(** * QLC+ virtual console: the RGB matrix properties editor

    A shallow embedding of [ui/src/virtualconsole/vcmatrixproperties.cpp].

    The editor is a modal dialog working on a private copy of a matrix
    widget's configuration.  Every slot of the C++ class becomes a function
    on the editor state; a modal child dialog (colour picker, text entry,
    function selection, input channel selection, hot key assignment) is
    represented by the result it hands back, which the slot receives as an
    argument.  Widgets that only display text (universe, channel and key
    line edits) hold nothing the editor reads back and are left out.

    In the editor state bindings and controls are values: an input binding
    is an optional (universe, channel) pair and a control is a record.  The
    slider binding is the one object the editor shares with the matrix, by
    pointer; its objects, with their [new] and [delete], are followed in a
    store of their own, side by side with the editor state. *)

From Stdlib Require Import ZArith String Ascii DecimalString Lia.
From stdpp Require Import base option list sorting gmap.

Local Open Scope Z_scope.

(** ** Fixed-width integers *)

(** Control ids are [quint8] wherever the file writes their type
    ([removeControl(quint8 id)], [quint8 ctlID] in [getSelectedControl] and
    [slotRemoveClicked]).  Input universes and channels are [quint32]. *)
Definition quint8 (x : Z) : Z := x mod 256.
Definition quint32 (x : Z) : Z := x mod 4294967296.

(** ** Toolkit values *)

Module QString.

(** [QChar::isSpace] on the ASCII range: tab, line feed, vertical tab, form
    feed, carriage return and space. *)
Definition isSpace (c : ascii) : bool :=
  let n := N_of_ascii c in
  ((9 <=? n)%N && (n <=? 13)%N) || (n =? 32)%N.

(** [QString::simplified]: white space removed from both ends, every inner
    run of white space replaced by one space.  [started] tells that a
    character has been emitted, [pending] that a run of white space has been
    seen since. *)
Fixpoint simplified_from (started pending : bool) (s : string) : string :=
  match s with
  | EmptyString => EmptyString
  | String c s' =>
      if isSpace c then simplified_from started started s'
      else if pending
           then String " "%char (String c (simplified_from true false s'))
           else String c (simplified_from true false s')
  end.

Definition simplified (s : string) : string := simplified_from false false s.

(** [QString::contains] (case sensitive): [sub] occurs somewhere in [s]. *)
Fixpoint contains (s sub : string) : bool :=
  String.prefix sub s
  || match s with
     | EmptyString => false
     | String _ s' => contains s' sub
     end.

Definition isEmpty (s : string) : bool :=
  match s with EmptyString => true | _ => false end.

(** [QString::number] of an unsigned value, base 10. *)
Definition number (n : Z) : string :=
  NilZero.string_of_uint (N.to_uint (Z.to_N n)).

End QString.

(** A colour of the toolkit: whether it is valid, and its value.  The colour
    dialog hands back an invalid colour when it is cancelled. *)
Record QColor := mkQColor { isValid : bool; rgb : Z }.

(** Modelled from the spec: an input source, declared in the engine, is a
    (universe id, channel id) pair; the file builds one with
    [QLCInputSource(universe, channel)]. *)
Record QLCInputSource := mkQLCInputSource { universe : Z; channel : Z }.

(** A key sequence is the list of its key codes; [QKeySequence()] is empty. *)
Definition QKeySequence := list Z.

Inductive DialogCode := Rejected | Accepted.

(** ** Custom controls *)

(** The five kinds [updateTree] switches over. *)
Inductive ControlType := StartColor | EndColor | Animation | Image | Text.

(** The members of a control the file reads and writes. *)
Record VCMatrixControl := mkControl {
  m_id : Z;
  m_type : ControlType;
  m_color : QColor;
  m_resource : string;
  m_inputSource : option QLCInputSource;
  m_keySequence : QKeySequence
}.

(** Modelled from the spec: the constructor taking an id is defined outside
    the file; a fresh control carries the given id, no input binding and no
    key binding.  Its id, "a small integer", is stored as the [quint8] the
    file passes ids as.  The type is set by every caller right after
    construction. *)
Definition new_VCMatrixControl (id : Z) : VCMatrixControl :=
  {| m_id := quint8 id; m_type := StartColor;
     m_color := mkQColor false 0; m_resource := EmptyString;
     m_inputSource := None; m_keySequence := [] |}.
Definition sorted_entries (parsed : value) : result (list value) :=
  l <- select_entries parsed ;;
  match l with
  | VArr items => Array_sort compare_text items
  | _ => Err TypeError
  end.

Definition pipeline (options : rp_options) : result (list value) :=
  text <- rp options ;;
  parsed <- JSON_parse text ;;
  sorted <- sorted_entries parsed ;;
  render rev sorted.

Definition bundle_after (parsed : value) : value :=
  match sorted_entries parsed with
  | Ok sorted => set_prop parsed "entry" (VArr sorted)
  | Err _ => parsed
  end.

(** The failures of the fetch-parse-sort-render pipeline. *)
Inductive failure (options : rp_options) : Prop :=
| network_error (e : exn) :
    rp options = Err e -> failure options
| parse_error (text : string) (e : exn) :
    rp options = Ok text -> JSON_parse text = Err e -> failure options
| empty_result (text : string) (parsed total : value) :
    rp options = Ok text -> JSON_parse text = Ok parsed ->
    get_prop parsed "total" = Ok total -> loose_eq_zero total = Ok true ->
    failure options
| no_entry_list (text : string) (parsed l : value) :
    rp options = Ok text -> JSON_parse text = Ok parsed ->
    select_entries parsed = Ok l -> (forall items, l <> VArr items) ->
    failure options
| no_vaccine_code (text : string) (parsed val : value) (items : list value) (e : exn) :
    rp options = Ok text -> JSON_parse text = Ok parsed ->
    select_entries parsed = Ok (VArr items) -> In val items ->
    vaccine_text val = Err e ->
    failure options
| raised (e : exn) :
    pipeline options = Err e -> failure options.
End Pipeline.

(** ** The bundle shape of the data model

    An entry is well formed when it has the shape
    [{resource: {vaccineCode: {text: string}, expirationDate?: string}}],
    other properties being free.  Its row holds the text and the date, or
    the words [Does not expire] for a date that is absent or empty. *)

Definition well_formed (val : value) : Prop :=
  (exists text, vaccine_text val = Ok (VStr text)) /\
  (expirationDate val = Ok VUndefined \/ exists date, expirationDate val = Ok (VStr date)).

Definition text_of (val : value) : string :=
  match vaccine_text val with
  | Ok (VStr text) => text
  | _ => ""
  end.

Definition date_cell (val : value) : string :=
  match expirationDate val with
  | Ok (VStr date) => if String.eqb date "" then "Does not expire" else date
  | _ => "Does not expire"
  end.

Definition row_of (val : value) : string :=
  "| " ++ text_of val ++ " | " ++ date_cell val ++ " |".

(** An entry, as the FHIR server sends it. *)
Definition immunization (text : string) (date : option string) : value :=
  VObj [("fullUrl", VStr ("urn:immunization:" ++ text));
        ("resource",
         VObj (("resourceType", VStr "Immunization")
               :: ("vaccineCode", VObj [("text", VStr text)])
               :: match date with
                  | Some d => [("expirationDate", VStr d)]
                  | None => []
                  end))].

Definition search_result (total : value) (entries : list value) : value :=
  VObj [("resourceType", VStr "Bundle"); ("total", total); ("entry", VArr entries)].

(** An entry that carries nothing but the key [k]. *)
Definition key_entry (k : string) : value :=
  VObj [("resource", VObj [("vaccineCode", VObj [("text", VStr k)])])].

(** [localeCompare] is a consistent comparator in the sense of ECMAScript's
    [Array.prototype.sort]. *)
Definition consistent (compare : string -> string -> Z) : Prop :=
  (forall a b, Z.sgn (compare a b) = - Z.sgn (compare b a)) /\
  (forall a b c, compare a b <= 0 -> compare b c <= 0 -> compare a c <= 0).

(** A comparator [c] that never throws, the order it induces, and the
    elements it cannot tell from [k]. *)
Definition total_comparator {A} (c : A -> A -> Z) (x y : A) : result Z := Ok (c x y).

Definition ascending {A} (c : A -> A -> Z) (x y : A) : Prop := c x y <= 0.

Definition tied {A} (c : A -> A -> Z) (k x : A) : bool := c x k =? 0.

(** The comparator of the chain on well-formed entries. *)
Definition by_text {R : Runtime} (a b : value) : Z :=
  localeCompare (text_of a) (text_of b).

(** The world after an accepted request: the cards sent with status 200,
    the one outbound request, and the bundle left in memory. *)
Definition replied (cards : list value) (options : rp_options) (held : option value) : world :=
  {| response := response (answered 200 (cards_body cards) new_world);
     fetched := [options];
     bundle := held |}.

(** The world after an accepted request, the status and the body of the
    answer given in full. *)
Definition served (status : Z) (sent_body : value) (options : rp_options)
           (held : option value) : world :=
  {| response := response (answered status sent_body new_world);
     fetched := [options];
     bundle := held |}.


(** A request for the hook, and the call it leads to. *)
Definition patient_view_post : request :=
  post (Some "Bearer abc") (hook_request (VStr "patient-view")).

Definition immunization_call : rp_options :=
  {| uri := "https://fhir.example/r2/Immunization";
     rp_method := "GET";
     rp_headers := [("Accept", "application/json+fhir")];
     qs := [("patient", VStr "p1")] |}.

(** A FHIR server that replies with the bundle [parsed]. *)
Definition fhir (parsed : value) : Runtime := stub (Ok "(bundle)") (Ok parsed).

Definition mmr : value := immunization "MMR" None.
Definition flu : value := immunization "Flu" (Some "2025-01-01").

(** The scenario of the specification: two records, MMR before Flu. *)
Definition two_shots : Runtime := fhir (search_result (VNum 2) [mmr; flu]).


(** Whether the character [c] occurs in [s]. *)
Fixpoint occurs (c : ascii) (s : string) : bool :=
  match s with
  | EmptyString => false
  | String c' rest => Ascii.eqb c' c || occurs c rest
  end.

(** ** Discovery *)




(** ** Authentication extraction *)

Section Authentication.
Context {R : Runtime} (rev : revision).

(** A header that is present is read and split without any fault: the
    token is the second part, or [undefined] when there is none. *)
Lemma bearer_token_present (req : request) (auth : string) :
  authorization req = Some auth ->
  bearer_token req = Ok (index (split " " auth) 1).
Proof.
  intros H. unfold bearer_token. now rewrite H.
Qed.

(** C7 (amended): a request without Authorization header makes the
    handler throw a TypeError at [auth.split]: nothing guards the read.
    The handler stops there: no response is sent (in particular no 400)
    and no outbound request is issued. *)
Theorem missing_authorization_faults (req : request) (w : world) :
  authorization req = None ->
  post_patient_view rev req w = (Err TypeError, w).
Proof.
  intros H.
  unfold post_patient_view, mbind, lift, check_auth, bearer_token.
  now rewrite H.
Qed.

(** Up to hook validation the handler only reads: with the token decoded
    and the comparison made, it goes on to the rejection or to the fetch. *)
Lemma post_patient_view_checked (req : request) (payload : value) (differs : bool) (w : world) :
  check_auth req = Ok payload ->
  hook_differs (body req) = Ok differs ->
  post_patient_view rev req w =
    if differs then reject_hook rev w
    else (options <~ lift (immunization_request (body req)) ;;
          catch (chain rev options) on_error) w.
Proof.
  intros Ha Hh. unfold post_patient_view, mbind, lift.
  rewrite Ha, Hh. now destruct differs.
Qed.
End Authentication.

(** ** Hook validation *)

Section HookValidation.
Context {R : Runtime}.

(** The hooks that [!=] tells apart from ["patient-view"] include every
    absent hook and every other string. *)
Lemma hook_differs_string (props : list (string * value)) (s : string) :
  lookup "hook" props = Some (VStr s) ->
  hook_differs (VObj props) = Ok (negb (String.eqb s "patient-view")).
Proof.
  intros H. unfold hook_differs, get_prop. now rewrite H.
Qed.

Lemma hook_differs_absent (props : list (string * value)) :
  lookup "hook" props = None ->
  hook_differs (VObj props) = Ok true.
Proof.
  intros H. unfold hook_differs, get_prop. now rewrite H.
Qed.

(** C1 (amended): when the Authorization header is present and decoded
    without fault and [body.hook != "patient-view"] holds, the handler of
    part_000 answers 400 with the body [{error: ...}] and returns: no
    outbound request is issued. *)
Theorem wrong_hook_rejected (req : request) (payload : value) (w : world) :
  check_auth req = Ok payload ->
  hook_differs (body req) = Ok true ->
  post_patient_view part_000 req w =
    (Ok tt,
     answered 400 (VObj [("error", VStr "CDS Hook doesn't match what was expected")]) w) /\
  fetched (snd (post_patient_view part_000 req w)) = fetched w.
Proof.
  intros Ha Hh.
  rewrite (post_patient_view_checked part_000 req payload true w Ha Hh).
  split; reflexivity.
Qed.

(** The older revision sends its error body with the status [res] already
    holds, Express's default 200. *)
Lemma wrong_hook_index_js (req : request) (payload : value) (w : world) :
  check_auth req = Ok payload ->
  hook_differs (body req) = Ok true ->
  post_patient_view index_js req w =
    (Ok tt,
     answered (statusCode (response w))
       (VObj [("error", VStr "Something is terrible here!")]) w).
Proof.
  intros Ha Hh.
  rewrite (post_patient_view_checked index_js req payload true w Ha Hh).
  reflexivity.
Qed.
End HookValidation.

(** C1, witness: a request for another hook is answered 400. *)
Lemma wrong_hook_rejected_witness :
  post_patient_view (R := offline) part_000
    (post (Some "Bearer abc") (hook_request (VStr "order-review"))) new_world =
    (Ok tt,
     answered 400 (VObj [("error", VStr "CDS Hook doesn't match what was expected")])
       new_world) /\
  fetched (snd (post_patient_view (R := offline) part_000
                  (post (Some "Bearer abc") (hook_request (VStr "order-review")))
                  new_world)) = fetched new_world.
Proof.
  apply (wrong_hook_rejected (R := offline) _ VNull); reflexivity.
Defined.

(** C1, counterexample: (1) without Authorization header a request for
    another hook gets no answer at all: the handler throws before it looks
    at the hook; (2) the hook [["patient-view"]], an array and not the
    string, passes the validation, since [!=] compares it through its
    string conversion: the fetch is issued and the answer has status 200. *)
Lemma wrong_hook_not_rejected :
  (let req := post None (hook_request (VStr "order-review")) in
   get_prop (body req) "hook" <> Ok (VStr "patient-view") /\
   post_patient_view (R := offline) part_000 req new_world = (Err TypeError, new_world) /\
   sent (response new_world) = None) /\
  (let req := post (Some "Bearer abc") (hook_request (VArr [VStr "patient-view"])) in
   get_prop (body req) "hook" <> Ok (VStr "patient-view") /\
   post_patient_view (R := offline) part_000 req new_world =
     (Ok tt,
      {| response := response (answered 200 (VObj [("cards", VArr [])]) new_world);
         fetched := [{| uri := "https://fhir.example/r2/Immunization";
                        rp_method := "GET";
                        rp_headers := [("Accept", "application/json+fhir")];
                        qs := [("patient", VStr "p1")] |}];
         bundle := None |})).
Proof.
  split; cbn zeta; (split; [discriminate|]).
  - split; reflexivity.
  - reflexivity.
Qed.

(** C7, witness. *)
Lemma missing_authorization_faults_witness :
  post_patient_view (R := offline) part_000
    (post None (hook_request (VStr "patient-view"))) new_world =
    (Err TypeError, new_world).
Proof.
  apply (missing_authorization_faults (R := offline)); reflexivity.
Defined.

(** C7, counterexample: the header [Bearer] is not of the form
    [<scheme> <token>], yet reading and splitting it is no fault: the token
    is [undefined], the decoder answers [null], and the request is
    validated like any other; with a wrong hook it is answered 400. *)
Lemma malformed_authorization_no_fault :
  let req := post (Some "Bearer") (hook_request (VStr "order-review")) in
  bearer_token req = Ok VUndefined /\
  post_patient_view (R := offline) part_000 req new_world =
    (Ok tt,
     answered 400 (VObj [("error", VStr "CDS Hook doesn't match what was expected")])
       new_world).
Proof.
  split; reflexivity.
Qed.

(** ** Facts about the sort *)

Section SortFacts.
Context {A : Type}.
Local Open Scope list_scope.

What is required: When a line above contains the string "controls", copy that line.

Response area:
    In the editor state bindings and controls are values: an input binding
(** ** Custom controls *)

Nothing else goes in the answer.